To apply type specific functions, it requires explicit cast. One option is providing automatic cast for ease of use. User can remap to specific type by eval like: eval age=cast(age as integer)

Concerns

  • Complexity Resulting query plan will become complex due to map attribute reference and map merge
  • Stability Each command can easily ignore existence of _MAP field, which could lead to incorrect result

Alternative Implementation: MAP-Only Schema

An alternative approach within the MAP-based solution is to use only the _MAP field when dynamic fields are needed, eliminating the hybrid static/dynamic schema complexity.
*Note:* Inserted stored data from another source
(* ===== verification/PicLine.v ===== *)
(** * An interrupt line of the PC: hw/pc.c's handler in front of hw/i8259.c

    [isa_irq_handler] of hw/pc.c, and what the interrupt controllers do with one of the two
    lines of the master that come before the cascade (0, the timer's, and 1, the
    keyboard's): a rising edge reaches the CPU, the acknowledge cycle yields the line's
    vector, the EOI ends the service, and the other lines do not interfere.  The I/O APIC,
    which sees the same levels, is not modelled. *)

From S2P Require Import Prelude I8259 I8259Proofs.
From stdpp Require Import list.

Open Scope Z_scope.

(** hw/pc.c: a level on line [n] of the ISA bus goes to the interrupt controllers. *)
Definition isa_irq_handler (i8259 : PicState2) (n level : Z) : PicState2 :=
  if n <? 16 then i8259_set_irq i8259 n (negb (level =? 0)) else i8259.

(** A sequence of levels on lines of the bus. *)
Definition bus_levels (i8259 : PicState2) (levels : list (Z * Z)) : PicState2 :=
  foldl (fun p o => isa_irq_handler p (fst o) (snd o)) i8259 levels.

(** The command that ends the service of the highest line in service. *)
Definition EOI : Z := 0x20.

Lemma update_td st : time_drift_fix (pic_update_irq st) = time_drift_fix st.
Proof. unfold pic_update_irq. by repeat if_case. Qed.

Lemma isa_irq_wf st n v : pics_wf st -> pics_wf (isa_irq_handler st n v).
Proof. intros H. unfold isa_irq_handler, i8259_set_irq. if_case; auto 6 with vm. Qed.

Lemma isa_irq_td st n v : time_drift_fix (isa_irq_handler st n v) = time_drift_fix st.
Proof. unfold isa_irq_handler, i8259_set_irq. if_case; [by rewrite update_td|done]. Qed.

(** The calls on the CPU's line are appended to the log. *)
Lemma update_log st : parent_irq st `prefix_of` parent_irq (pic_update_irq st).
Proof. unfold pic_update_irq. repeat if_case; cbn [call_parent with_pic parent_irq]; first [done | by eexists]. Qed.

Lemma isa_irq_log st n v : parent_irq st `prefix_of` parent_irq (isa_irq_handler st n v).
Proof. unfold isa_irq_handler, i8259_set_irq. if_case; [|done]. etrans; [|apply update_log]. done. Qed.

Lemma bus_levels_log st ls : parent_irq st `prefix_of` parent_irq (bus_levels st ls).
Proof.
  unfold bus_levels. revert st. induction ls as [|l ls IH]; intros st; [done|]. cbn [foldl].
  etrans; [apply isa_irq_log|apply IH].
Qed.

Lemma bus_levels_app st a b : bus_levels st (a ++ b) = bus_levels (bus_levels st a) b.
Proof. apply foldl_app. Qed.

Section Line.
(** The line of the master under consideration. *)
Variable line : Z.
Hypothesis Hline : 0 <= line < 2.

(** [s'] differs from [s] in lines after [line] at most. *)
Definition frame (s s' : PicState) : Prop :=
  exists l r, s' = set_irrs s l r /\
    forall j, 0 <= j <= line -> Z.testbit l j = Z.testbit (last_irr s) j /\ Z.testbit r j = Z.testbit (irr s) j.

Lemma frame_refl s : frame s s.
Proof. exists (last_irr s), (irr s). by destruct s. Qed.

Lemma frame_trans a b c : frame a b -> frame b c -> frame a c.
Proof.
  intros (l & r & -> & H) (l' & r' & -> & H'). exists l', r'. split; [done|]. intros j Hj.
  destruct (H j Hj), (H' j Hj). cbn in *. split; congruence.
Qed.

Lemma frame_set_irq1 s i v : line < i < 8 -> frame s (pic_set_irq1 s i v).
Proof.
  intros Hi. unfold pic_set_irq1.
  repeat if_case; eexists _, _; (split; [done|]); intros j Hj;
    rewrite ?testbit_set_bit, ?testbit_clear_bit, ?(proj2 (Z.eqb_neq j i)), ?orb_false_r, ?andb_true_r by lia; done.
Qed.

Lemma frame_update st : frame (pics0 st) (pics0 (pic_update_irq st)).
Proof.
  unfold pic_update_irq. assert (frame (pics0 st) (pic_set_irq1 (pic_set_irq1 (pics0 st) 2 true) 2 false)) as H.
  { apply (frame_trans _ (pic_set_irq1 (pics0 st) 2 true)); apply frame_set_irq1; lia. }
  repeat if_case; cbn; first [exact H | apply frame_refl].
Qed.

(** The line's bits in the request register and in the levels. *)
Definition request (st : PicState2) : bool := Z.testbit (irr (pics0 st)) line.
Definition high (st : PicState2) : bool := Z.testbit (last_irr (pics0 st)) line.

Lemma frame_bits st s' : frame (pics0 st) s' -> Z.testbit (irr s') line = request st /\ Z.testbit (last_irr s') line = high st.
Proof. intros (l & r & -> & H). destruct (H line ltac:(lia)). done. Qed.

(** The master with the lines [serving] in service, the line unmasked and edge triggered,
    no request before it, and the vectors from [base] on. *)
Record settled (base serving : Z) (st : PicState2) : Prop := {
  st_wf : pics_wf st; st_td : time_drift_fix st = false;
  st_elcr : Z.testbit (elcr (pics0 st)) line = false; st_imr : Z.testbit (imr (pics0 st)) line = false;
  st_isr : isr (pics0 st) = serving; st_prio : priority_add (pics0 st) = 0;
  st_eoi : auto_eoi (pics0 st) = 0; st_base : irq_base (pics0 st) = base;
  st_first : forall j, 0 <= j < line -> Z.testbit (irr (pics0 st)) j = false
}.

Lemma settled_irrs base sv st st' l r :
  settled base sv st -> pics_wf st' -> time_drift_fix st' = false -> pics0 st' = set_irrs (pics0 st) l r ->
  (forall j, 0 <= j < line -> Z.testbit r j = Z.testbit (irr (pics0 st)) j) -> settled base sv st'.
Proof.
  intros [] Hw Htd E Hj. split; first [assumption | rewrite E; try assumption].
  intros j Hj'. cbn [set_irrs irr]. rewrite Hj; auto.
Qed.

Lemma settled_frame base sv st st' :
  settled base sv st -> pics_wf st' -> time_drift_fix st' = false -> frame (pics0 st) (pics0 st') ->
  settled base sv st' /\ request st' = request st /\ high st' = high st.
Proof.
  intros Hs Hw Htd Hf. pose proof (frame_bits st _ Hf) as Hb. pose proof Hf as (l & r & E & H).
  split; [|done]. apply (settled_irrs base sv st st' l r); auto. intros j Hj. apply H. lia.
Qed.

Lemma settled_update base sv st : settled base sv st ->
  settled base sv (pic_update_irq st) /\ request (pic_update_irq st) = request st /\ high (pic_update_irq st) = high st.
Proof.
  intros Hs. apply settled_frame; [done|apply pic_update_irq_wf, Hs|rewrite update_td; apply Hs|apply frame_update].
Qed.

(** A level on a later line. *)
Lemma settled_other base sv st n v : line < n -> settled base sv st ->
  settled base sv (isa_irq_handler st n v) /\ request (isa_irq_handler st n v) = request st /\
  high (isa_irq_handler st n v) = high st.
Proof.
  intros Hn Hs. apply settled_frame; [done|apply isa_irq_wf, Hs|by rewrite isa_irq_td; apply Hs|].
  unfold isa_irq_handler. destruct (Z.ltb_spec n 16); [|apply frame_refl]. unfold i8259_set_irq.
  eapply frame_trans; [|apply frame_update].
  destruct (Z.eqb_spec (Z.shiftr n 3) 0) as [E|E]; cbn [negb with_pic pics0 pic]; [|apply frame_refl].
  apply frame_set_irq1. rewrite Z.shiftr_div_pow2 in E by lia. change (2 ^ 3) with 8 in E. rewrite land7_mod.
  pose proof (Z.div_mod n 8 ltac:(lia)). pose proof (Z.mod_pos_bound n 8 ltac:(lia)). lia.
Qed.

Lemma settled_others base sv others : Forall (fun o => line < fst o) others -> forall st, settled base sv st ->
  settled base sv (bus_levels st others) /\ request (bus_levels st others) = request st /\
  high (bus_levels st others) = high st.
Proof.
  intros Ho. unfold bus_levels. induction Ho as [|o others Hn Ho IH]; intros st Hs; [done|]. cbn [foldl].
  destruct (settled_other base sv st (fst o) (snd o) Hn Hs) as (Hs1 & Hr1 & Hh1).
  destruct (IH _ Hs1) as (Hs2 & Hr2 & Hh2). split_and!; [done|congruence..].
Qed.

(** A level on the line itself: a rising edge is a request. *)
Lemma isa_irq_line st v :
  isa_irq_handler st line v = pic_update_irq (with_pic st false (pic_set_irq1 (pics0 st) line (negb (v =? 0)))).
Proof.
  assert (line = 0 \/ line = 1) as [-> | ->] by lia; reflexivity.
Qed.

Lemma set_irq1_before s v : exists l r, pic_set_irq1 s line v = set_irrs s l r /\
  forall j, 0 <= j < line -> Z.testbit r j = Z.testbit (irr s) j.
Proof.
  unfold pic_set_irq1. repeat if_case; eexists _, _; (split; [done|]); intros j Hj;
    rewrite ?testbit_set_bit, ?testbit_clear_bit, ?(proj2 (Z.eqb_neq j line)), ?orb_false_r, ?andb_true_r by lia; done.
Qed.

Lemma settled_own base sv st v : settled base sv st ->
  let st' := with_pic st false (pic_set_irq1 (pics0 st) line v) in
  settled base sv st' /\ request st' = request st || (negb (high st) && v) /\ high st' = v.
Proof.
  intros Hs st'. destruct (set_irq1_before (pics0 st) v) as (l & r & E & Hb). split.
  - pose proof (st_wf base sv st Hs) as Hw.
    apply (settled_irrs base sv st st' l r Hs); [apply with_pic_wf; [done|apply pic_set_irq1_wf, Hw]|apply Hs|exact E|exact Hb].
  - destruct (pic_set_irq1_bits (pics0 st) line v ltac:(lia)) as [Hh Hr]. rewrite (st_elcr base sv st Hs) in Hr. done.
Qed.

Lemma settled_level base sv st v : settled base sv st ->
  settled base sv (isa_irq_handler st line v) /\
  request (isa_irq_handler st line v) = request st || (negb (high st) && negb (v =? 0)) /\
  high (isa_irq_handler st line v) = negb (v =? 0).
Proof.
  intros Hs. rewrite isa_irq_line. destruct (settled_own base sv st (negb (v =? 0)) Hs) as (Hs1 & Hr1 & Hh1).
  destruct (settled_update base sv _ Hs1) as (Hs2 & -> & ->). done.
Qed.

(** With nothing in service the line's request is the one the master answers with. *)
Lemma line_first base st : settled base 0 st -> request st = true -> pic_get_irq (pics0 st) true = line.
Proof.
  intros [[Hw _] _ _ Hm Hs Hp _ _ Hb] Hi. assert (requested (pics0 st) line) as Hr by done.
  destruct (pic_get_irq_spec (pics0 st) true Hw) as [[_ Hno]|(H8 & Hreq & Hbest & _)].
  - destruct (Hno line ltac:(lia) Hr) as (j & Hj & [Hb' _] & _). by rewrite Hs, Z.bits_0 in Hb'.
  - specialize (Hbest line ltac:(lia) Hr). unfold rank in Hbest. rewrite Hp, !Z.sub_0_r in Hbest.
    rewrite !Z.mod_small in Hbest by lia. set (i := pic_get_irq (pics0 st) true) in *.
    destruct (Z.eq_dec i line) as [|Hne]; [done|]. destruct Hreq as [Hreq _]. rewrite Hb in Hreq by lia. done.
Qed.

Lemma update_raises base st : settled base 0 st -> request st = true ->
  parent_irq (pic_update_irq st) = parent_irq st ++ [IrqRaise].
Proof.
  intros Hs Hi. destruct (settled_update base 0 st Hs) as (Hs' & Hr' & _). rewrite Hi in Hr'.
  pose proof (line_first base _ Hs' Hr') as Hw'. unfold pic_update_irq in Hw' |- *. revert Hw'.
  destruct (0 <=? pic_get_irq (pics1 st) false); cbn [with_pic pics0];
    match goal with |- context [if 0 <=? ?x then _ else _] => destruct (Z.leb_spec 0 x) end;
    cbn [call_parent with_pic pics0]; intros Hg; lia || done.
Qed.

(** A rising edge of the line reaches the CPU. *)
Lemma rise base st : settled base 0 st -> high st = false ->
  parent_irq (isa_irq_handler st line 1) = parent_irq st ++ [IrqRaise].
Proof.
  intros Hs Hh. rewrite isa_irq_line. change (negb (1 =? 0)) with true.
  destruct (settled_own base 0 st true Hs) as (Hs1 & Hr1 & _). rewrite Hh, orb_true_r in Hr1.
  by rewrite (update_raises base).
Qed.

(** The CPU gets the line's vector; the line is in service after that. *)
Lemma serve base st : settled base 0 st -> request st = true ->
  exists st', pic_read_irq st = (st', base + line) /\ settled base (Z.shiftl 1 line) st' /\ request st' = false /\
    high st' = high st /\ parent_irq st `prefix_of` parent_irq st'.
Proof.
  intros Hs Hi. pose proof Hs as [Hw Htd He Hm Hsv Hp Ha Hb Hf]. unfold pic_read_irq.
  rewrite (line_first base) by done. rewrite (proj2 (Z.leb_le 0 line)), (proj2 (Z.eqb_neq line 2)) by lia.
  cbn [time_drift_fix with_pic pics0]. rewrite Htd. cbv beta iota zeta. cbn [andb].
  set (m1 := pic_intack (pics0 st) line).
  assert (m1 = set_irrs (set_isr_prio (pics0 st) (Z.shiftl 1 line) 0) (last_irr (pics0 st)) (clear_bit (irr (pics0 st)) line)) as Em.
  { unfold m1, pic_intack. rewrite Ha. change (negb (0 =? 0)) with false. cbv iota. rewrite Hsv, Hp.
    cbn [elcr set_isr_prio last_irr irr]. rewrite bit_testbit, He by lia.
    by assert (line = 0 \/ line = 1) as [-> | ->] by lia. }
  eexists. split; [f_equal; cbn [with_pic pics0]; rewrite Em; cbn; lia|].
  assert (settled base (Z.shiftl 1 line) (with_pic st false m1)) as Hs1.
  { split; cbn [with_pic pics0 time_drift_fix]; [|done|rewrite Em..]; try done.
    - apply with_pic_wf; [done|apply pic_intack_wf, Hw].
    - intros j Hj. cbn [set_irrs irr]. rewrite testbit_clear_bit by lia. by rewrite Hf. }
  destruct (settled_update _ _ _ Hs1) as (Hs2 & -> & ->). split; [done|]. unfold request, high. cbn [with_pic pics0].
  rewrite Em. cbn [set_irrs irr last_irr]. rewrite testbit_clear_bit, Z.eqb_refl, andb_false_r by lia.
  split_and!; [done|done|]. etrans; [|apply update_log]. done.
Qed.

(** The EOI ends the service; a request made meanwhile reaches the CPU now. *)
Lemma end_service base st : settled base (Z.shiftl 1 line) st ->
  exists st', pic_ioport_write st false 0 EOI = Ret st' /\ settled base 0 st' /\ request st' = request st /\
    high st' = high st /\ parent_irq st `prefix_of` parent_irq st' /\
    (request st = true -> parent_irq st' = parent_irq st ++ [IrqRaise]).
Proof.
  intros Hs. pose proof Hs as [Hw Htd He Hm Hsv Hp Ha Hb Hf].
  change (pic_ioport_write st false 0 EOI) with (Ret (E:=hw_exn) (pic_ocw2 st false EOI)). eexists. split; [done|].
  unfold pic_ocw2. cbn [pic]. change (Z.shiftr EOI 5) with 1. cbn [Z.eqb Pos.eqb orb]. cbv zeta.
  assert (get_priority (pics0 st) (isr (pics0 st)) = line) as ->.
  { unfold get_priority. rewrite Hsv, Hp. by assert (line = 0 \/ line = 1) as [-> | ->] by lia. }
  rewrite (proj2 (Z.eqb_neq line 8)) by lia. cbn [negb]. rewrite Hp.
  assert (clear_bit (isr (pics0 st)) (Z.land (line + 0) 7) = 0) as ->.
  { rewrite Hsv. by assert (line = 0 \/ line = 1) as [-> | ->] by lia. }
  set (st1 := with_pic _ _ _). assert (settled base 0 st1) as Hs1.
  { split; cbn [st1 with_pic pics0 time_drift_fix set_isr_prio]; try done.
    apply with_pic_wf; [done|]. apply set_isr_prio_wf; [apply Hw|unfold is_byte; lia|lia]. }
  destruct (settled_update _ _ _ Hs1) as (Hs2 & -> & ->). split_and!; [done..| |].
  - etrans; [|apply update_log]. done.
  - intros Hr. by rewrite (update_raises base).
Qed.
End Line.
To address type information loss, we can create a custom RelDataType that maintains known field types during planning while using a single _MAP field at runtime:

// Custom RelDataType that tracks known fields while using MAP storage
public class MapOnlyRelDataType extends RelRecordType {
    private final Map<String, RelDataType> knownFieldTypes;
    private final RelDataType mapFieldType;
    
    public MapOnlyRelDataType(RelDataTypeFactory typeFactory, 
                              Map<String, RelDataType> knownFields) {
        // Physical schema: single MAP field
        super(List.of(
            new RelDataTypeFieldImpl("_MAP", 0, 
                typeFactory.createMapType(
                    typeFactory.createSqlType(SqlTypeName.VARCHAR),
                    typeFactory.createSqlType(SqlTypeName.ANY)
                ))
        ));
        
        // Logical schema: track known field types for planning
        this.knownFieldTypes = new HashMap<>(knownFields);
        this.mapFieldType = getFieldList().get(0).getType();
    }
    
    public RelDataType getKnownFieldType(String fieldName) {
        return knownFieldTypes.get(fieldName);
    }
    
    public boolean hasKnownField(String fieldName) {
        return knownFieldTypes.containsKey(fieldName);
    }
}

Type-Aware Field Resolution

// Field resolution with type information preservation
public RexNode resolveField(String fieldName, RelDataType rowType) {
    if (rowType instanceof MapOnlyRelDataType mapOnlyType) {
        RexNode mapAccess = createMapAccess(fieldName, 0);
        
        // Apply known type information for optimization
        if (mapOnlyType.hasKnownField(fieldName)) {
            RelDataType knownType = mapOnlyType.getKnownFieldType(fieldName);
            return rexBuilder.makeCast(knownType, mapAccess);
        }
        
        return mapAccess; // Unknown field, keep as ANY
    }
    
    return resolve(fieldName, rowType);
}

Benefits of MAP-Only

  • Runtime Simplicity: Single MAP field eliminates schema complexity
  • Type Information Preserved: Known fields retain type information for optimization
  • Planning-Time Optimization: Calcite can optimize based on known field types
  • Flexible Evolution: New fields can be added without schema changes

Trade-offs

  • Implementation Complexity: Any command which project field need to consider the _MAP field to reflect the update.
  • Memory Overhead: All fields are stored as key-value pairs instead of direct struct fields
  • Cast Overhead: Known fields require runtime casting from ANY to specific types
  • Optimization complexity: Harder to detect the optimization opportunity to convert to fixed schema plan

Alternative Approach: DynamicRecordType

Overview

Apache Calcite provides DynamicRecordTypeImpl for handling dynamic schemas. However, this approach is designed for Calcite's SQL implementation workflow, which differs significantly from the current PPL implementation architecture.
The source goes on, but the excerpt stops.